Willemsen Sten P, Eilers Paul H C, Steegers-Theunissen Régine P M, Lesaffre Emmanuel
Department of Biostatistics, Erasmus University Medical Center, Rotterdam, the Netherlands; Department of Obstetrics and Gynaecology, Erasmus University Medical Center, Rotterdam, the Netherlands.
Stat Med. 2015 Apr 15;34(8):1351-65. doi: 10.1002/sim.6411. Epub 2015 Jan 23.
Most longitudinal growth curve models evaluate the evolution of each of the anthropometric measurements separately. When applied to a 'reference population', this exercise leads to univariate reference curves against which new individuals can be evaluated. However, growth should be evaluated in totality, that is, by evaluating all body characteristics jointly. Recently, Cole et al. suggested the Superimposition by Translation and Rotation (SITAR) model, which expresses individual growth curves by three subject-specific parameters indicating their deviation from a flexible overall growth curve. This model allows the characterization of normal growth in a flexible though compact manner. In this paper, we generalize the SITAR model in a Bayesian way to multiple dimensions. The multivariate SITAR model allows us to create multivariate reference regions, which is advantageous for prediction. The usefulness of the model is illustrated on longitudinal measurements of embryonic growth obtained in the first semester of pregnancy, collected in the ongoing Rotterdam Predict study. Further, we demonstrate how the model can be used to find determinants of embryonic growth.

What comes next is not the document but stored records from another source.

Lemma framed_zadd_i s m d : framed d (zadd_db ki s m d).
Proof. intros k ??. by apply lookup_zadd_ne. Qed.
Lemma framed_zadd_e s m d : framed d (zadd_db ke s m d).
Proof. intros k ??. by apply lookup_zadd_ne. Qed.
Lemma framed_zrem_i m d : framed d (zrem_db ki m d).
Proof. intros k ??. by apply lookup_zrem_ne. Qed.
Lemma framed_zrem_e m d : framed d (zrem_db ke m d).
Proof. intros k ??. by apply lookup_zrem_ne. Qed.
Lemma framed_drop k d : framed d (drop_entries k d).
Proof. etrans; [apply framed_zrem_i|apply framed_zrem_e]. Qed.

Lemma upkeep_ok_zadd_i s m d : upkeep_ok d → upkeep_ok (zadd_db ki s m d).
Proof. intros [Hi He]. split; [apply zset_ok_zadd|by apply zset_ok_zadd_ne]. Qed.
Lemma upkeep_ok_zadd_e s m d : upkeep_ok d → upkeep_ok (zadd_db ke s m d).
Proof. intros [Hi He]. split; [apply zset_ok_zadd_ne; congruence|apply zset_ok_zadd]. Qed.
Lemma upkeep_ok_zrem_i m d : upkeep_ok d → upkeep_ok (zrem_db ki m d).
Proof. intros [Hi He]. split; [by apply zset_ok_zrem|by apply zset_ok_zrem_ne]. Qed.
Lemma upkeep_ok_zrem_e m d : upkeep_ok d → upkeep_ok (zrem_db ke m d).
Proof. intros [Hi He]. split; [apply zset_ok_zrem_ne; congruence|by apply zset_ok_zrem]. Qed.
Lemma upkeep_ok_drop k d : upkeep_ok d → upkeep_ok (drop_entries k d).
Proof. intros. by apply upkeep_ok_zrem_e, upkeep_ok_zrem_i. Qed.

Lemma framed_prune d k : framed d (prune_one d k).
Proof. unfold prune_one. case_match; [done|apply framed_drop]. Qed.
Lemma framed_sweep now d k : framed d (sweep_one now d k).
Proof.
  unfold sweep_one. repeat case_match; auto using framed_drop, framed_zrem_e, framed_zadd_e.
Qed.
Lemma framed_backfill now d k : framed d (backfill_one now d k).
Proof.
  unfold backfill_one. repeat case_match; try done; try apply framed_zadd_i.
  etrans; [apply framed_zadd_i|apply framed_zadd_e].
Qed.
(* ===== verification/KvProperties.v ===== *)
(** * Properties of the key/value store

    What the store ([src/src/state/kv.rs]) guarantees, for any Redis server
    that behaves as documented; each property with hypotheses is followed by
    an instance of it on the concrete server. *)

From S2P Require Import Prelude Redis RedisRef Client DbFacts Keys Footprint KvScripts KvIndex KvStore KvSpec KvOps KvHistory KvListing KvScan KvUpkeep KvSweep KvRef.

(** ** The contract *)

(** C1. The store implements its contract: along any history of operations
    with pauses between them, alone on the network, every answer - values,
    deadlines, winners, counters, failed preconditions - is that of the plain
    map of [spec_op], and the data keys stay that map, expiry included. *)
Theorem kv_refines_contract {Srv : Type} `{RedisLaws Srv} `{CursorJson}
    (prefix : string) (h : history) (t skew : Z) (s : Srv) (m : model) :
  is_empty prefix = false →
  0 ≤ t →
  indexed (with_connection_manager prefix) (view t s) →
  stores prefix (view t s) m →
  history_in_range (srv_policy (Srv := Srv)) t skew h m →
  ∃ s' rs,
    run_history prefix h (World s t skew []) = (World s' (history_time t h) skew [], Ok rs) ∧
    Forall2 (λ r x, result_matches r x) rs
      (spec_history (srv_policy (Srv := Srv)) t skew h m).2 ∧
    stores prefix (view (history_time t h) s')
      (spec_history (srv_policy (Srv := Srv)) t skew h m).1.
Proof. intros. by apply history_refines. Qed.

大多数纵向生长曲线模型分别评估各项人体测量指标的演变情况。当应用于“参考人群”时,此做法会得出单变量参考曲线,据此可对新个体进行评估。然而,生长应整体评估,即通过联合评估所有身体特征来进行。最近,科尔等人提出了平移和旋转叠加(SITAR)模型,该模型通过三个特定于个体的参数来表示个体生长曲线,这些参数表明其与灵活的总体生长曲线的偏差。此模型能够以灵活但紧凑的方式对正常生长进行表征。在本文中,我们以贝叶斯方式将SITAR模型推广到多维度。多变量SITAR模型使我们能够创建多变量参考区域,这对预测很有利。在正在进行的鹿特丹预测研究中收集的孕期第一学期胚胎生长的纵向测量数据上,展示了该模型的实用性。此外,我们还展示了该模型如何用于找出胚胎生长的决定因素。